══ Material for this task ══

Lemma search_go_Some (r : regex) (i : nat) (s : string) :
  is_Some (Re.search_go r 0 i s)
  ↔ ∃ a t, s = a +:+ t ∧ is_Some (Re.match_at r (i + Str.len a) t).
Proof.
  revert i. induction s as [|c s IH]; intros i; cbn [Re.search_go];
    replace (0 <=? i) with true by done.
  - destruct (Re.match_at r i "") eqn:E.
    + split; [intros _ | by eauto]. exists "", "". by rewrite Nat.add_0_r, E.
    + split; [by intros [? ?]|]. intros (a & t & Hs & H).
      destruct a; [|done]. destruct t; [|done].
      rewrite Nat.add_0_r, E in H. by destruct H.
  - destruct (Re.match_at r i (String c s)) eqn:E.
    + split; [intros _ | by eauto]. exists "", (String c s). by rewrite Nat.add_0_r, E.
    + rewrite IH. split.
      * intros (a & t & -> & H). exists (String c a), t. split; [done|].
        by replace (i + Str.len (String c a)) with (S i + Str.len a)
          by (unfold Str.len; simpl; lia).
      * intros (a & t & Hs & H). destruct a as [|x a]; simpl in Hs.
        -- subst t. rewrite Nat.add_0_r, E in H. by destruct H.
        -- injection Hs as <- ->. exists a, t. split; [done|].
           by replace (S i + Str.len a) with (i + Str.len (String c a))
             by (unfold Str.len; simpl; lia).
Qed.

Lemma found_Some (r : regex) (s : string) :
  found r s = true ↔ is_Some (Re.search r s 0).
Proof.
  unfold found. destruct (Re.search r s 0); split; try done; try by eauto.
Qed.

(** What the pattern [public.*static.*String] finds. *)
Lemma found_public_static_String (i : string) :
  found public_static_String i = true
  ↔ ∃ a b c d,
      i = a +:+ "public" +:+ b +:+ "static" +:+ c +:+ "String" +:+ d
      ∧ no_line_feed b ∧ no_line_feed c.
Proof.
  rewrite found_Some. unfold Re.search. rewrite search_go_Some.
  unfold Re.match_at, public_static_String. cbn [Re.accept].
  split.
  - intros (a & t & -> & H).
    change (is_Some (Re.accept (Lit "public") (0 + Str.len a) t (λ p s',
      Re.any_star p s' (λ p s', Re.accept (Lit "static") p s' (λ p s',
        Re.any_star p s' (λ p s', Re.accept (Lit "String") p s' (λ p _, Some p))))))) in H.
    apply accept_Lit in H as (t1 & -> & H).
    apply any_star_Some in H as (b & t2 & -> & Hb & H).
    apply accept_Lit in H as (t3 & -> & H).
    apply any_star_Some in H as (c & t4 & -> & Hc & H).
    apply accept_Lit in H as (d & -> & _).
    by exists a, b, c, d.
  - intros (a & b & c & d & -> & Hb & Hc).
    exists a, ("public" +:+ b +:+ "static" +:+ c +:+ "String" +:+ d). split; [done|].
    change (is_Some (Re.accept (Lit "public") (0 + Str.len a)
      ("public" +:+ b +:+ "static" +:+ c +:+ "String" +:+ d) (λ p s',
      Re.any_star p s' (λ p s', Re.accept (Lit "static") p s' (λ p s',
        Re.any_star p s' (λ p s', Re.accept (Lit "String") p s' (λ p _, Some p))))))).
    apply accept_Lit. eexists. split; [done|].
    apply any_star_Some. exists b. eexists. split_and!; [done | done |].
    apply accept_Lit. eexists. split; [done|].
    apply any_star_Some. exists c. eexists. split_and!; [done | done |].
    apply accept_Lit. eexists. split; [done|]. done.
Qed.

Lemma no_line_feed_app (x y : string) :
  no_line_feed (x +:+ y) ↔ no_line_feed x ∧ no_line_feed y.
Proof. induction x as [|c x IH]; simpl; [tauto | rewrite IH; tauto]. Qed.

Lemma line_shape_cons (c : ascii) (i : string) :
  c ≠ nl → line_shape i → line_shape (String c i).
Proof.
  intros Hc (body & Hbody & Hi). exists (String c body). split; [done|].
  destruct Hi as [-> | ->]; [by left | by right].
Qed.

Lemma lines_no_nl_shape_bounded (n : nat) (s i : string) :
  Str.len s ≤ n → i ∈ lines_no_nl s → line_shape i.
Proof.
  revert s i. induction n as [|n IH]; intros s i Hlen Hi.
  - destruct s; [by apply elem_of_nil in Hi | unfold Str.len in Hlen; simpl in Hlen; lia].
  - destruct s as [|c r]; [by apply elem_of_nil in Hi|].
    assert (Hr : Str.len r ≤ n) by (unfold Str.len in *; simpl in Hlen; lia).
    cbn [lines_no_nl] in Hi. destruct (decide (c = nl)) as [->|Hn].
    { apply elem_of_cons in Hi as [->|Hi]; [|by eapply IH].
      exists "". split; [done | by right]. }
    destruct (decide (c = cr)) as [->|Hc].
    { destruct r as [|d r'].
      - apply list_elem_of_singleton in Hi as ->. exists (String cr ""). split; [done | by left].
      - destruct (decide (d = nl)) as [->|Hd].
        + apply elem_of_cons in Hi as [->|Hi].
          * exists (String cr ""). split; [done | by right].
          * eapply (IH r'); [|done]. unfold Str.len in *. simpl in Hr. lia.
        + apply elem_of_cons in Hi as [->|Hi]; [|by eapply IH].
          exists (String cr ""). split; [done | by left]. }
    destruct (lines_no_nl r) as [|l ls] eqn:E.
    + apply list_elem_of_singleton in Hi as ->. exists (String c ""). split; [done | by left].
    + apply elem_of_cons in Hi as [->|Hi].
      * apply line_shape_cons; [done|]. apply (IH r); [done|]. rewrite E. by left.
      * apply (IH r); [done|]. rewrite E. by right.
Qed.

═══
══ Material for this task ══

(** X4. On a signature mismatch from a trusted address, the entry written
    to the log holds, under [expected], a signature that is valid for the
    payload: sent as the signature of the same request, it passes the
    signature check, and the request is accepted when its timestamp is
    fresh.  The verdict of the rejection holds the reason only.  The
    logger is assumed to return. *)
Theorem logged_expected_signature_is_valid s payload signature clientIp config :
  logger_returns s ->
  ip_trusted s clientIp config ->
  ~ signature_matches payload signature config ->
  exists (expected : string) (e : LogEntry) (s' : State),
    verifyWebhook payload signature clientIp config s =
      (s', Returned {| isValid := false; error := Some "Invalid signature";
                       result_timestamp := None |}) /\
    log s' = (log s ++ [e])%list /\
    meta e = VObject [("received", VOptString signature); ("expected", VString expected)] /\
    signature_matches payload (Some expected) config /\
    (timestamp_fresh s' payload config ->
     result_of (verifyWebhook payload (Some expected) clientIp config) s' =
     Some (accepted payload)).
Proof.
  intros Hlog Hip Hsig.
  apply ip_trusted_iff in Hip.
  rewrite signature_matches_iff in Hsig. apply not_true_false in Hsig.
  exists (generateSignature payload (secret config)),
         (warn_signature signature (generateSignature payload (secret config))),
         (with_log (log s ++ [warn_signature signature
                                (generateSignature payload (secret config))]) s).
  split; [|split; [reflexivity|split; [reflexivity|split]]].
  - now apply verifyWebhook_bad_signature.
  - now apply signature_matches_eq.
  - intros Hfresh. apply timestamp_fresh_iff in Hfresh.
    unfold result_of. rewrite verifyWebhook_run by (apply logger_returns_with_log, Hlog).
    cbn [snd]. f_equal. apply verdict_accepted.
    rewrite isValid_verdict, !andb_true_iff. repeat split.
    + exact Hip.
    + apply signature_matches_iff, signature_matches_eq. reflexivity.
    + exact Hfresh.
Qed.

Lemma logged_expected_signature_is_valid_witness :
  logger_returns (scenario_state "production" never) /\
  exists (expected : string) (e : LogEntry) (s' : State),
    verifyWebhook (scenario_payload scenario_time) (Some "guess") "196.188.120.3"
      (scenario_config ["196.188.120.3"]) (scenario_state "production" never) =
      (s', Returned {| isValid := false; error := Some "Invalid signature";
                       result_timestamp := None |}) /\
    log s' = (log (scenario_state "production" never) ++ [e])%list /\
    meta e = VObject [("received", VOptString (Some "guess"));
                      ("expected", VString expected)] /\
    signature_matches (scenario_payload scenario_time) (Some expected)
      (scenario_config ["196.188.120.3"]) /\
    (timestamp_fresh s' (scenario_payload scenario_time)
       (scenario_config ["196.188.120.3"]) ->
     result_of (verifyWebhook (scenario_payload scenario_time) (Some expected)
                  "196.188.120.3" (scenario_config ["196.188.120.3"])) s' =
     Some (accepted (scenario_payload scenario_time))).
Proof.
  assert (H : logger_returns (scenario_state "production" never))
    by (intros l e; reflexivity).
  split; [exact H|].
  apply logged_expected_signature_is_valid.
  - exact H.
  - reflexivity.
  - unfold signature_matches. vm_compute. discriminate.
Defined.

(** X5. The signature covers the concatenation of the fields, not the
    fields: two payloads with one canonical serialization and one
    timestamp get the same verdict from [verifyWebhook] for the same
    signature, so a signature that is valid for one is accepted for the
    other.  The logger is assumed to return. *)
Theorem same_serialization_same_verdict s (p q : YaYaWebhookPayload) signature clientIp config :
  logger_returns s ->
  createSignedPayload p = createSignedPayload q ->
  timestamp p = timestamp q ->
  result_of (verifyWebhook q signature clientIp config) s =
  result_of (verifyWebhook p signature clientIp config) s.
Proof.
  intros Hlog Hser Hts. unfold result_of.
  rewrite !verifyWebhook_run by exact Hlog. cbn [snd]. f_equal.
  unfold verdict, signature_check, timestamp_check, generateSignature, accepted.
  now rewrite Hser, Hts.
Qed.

═══

> **Task prompt**:
All that is wanted is a faithful reproduction of the line above with "split; [|split; [reflexivity|split;", the line with "cbn [snd]. f_equal. apply", and every line in between.

> **Response to this task**:
  split; [|split; [reflexivity|split; [reflexivity|split]]].
  - now apply verifyWebhook_bad_signature.
  - now apply signature_matches_eq.
  - intros Hfresh. apply timestamp_fresh_iff in Hfresh.
    unfold result_of. rewrite verifyWebhook_run by (apply logger_returns_with_log, Hlog).
    cbn [snd]. f_equal. apply verdict_accepted.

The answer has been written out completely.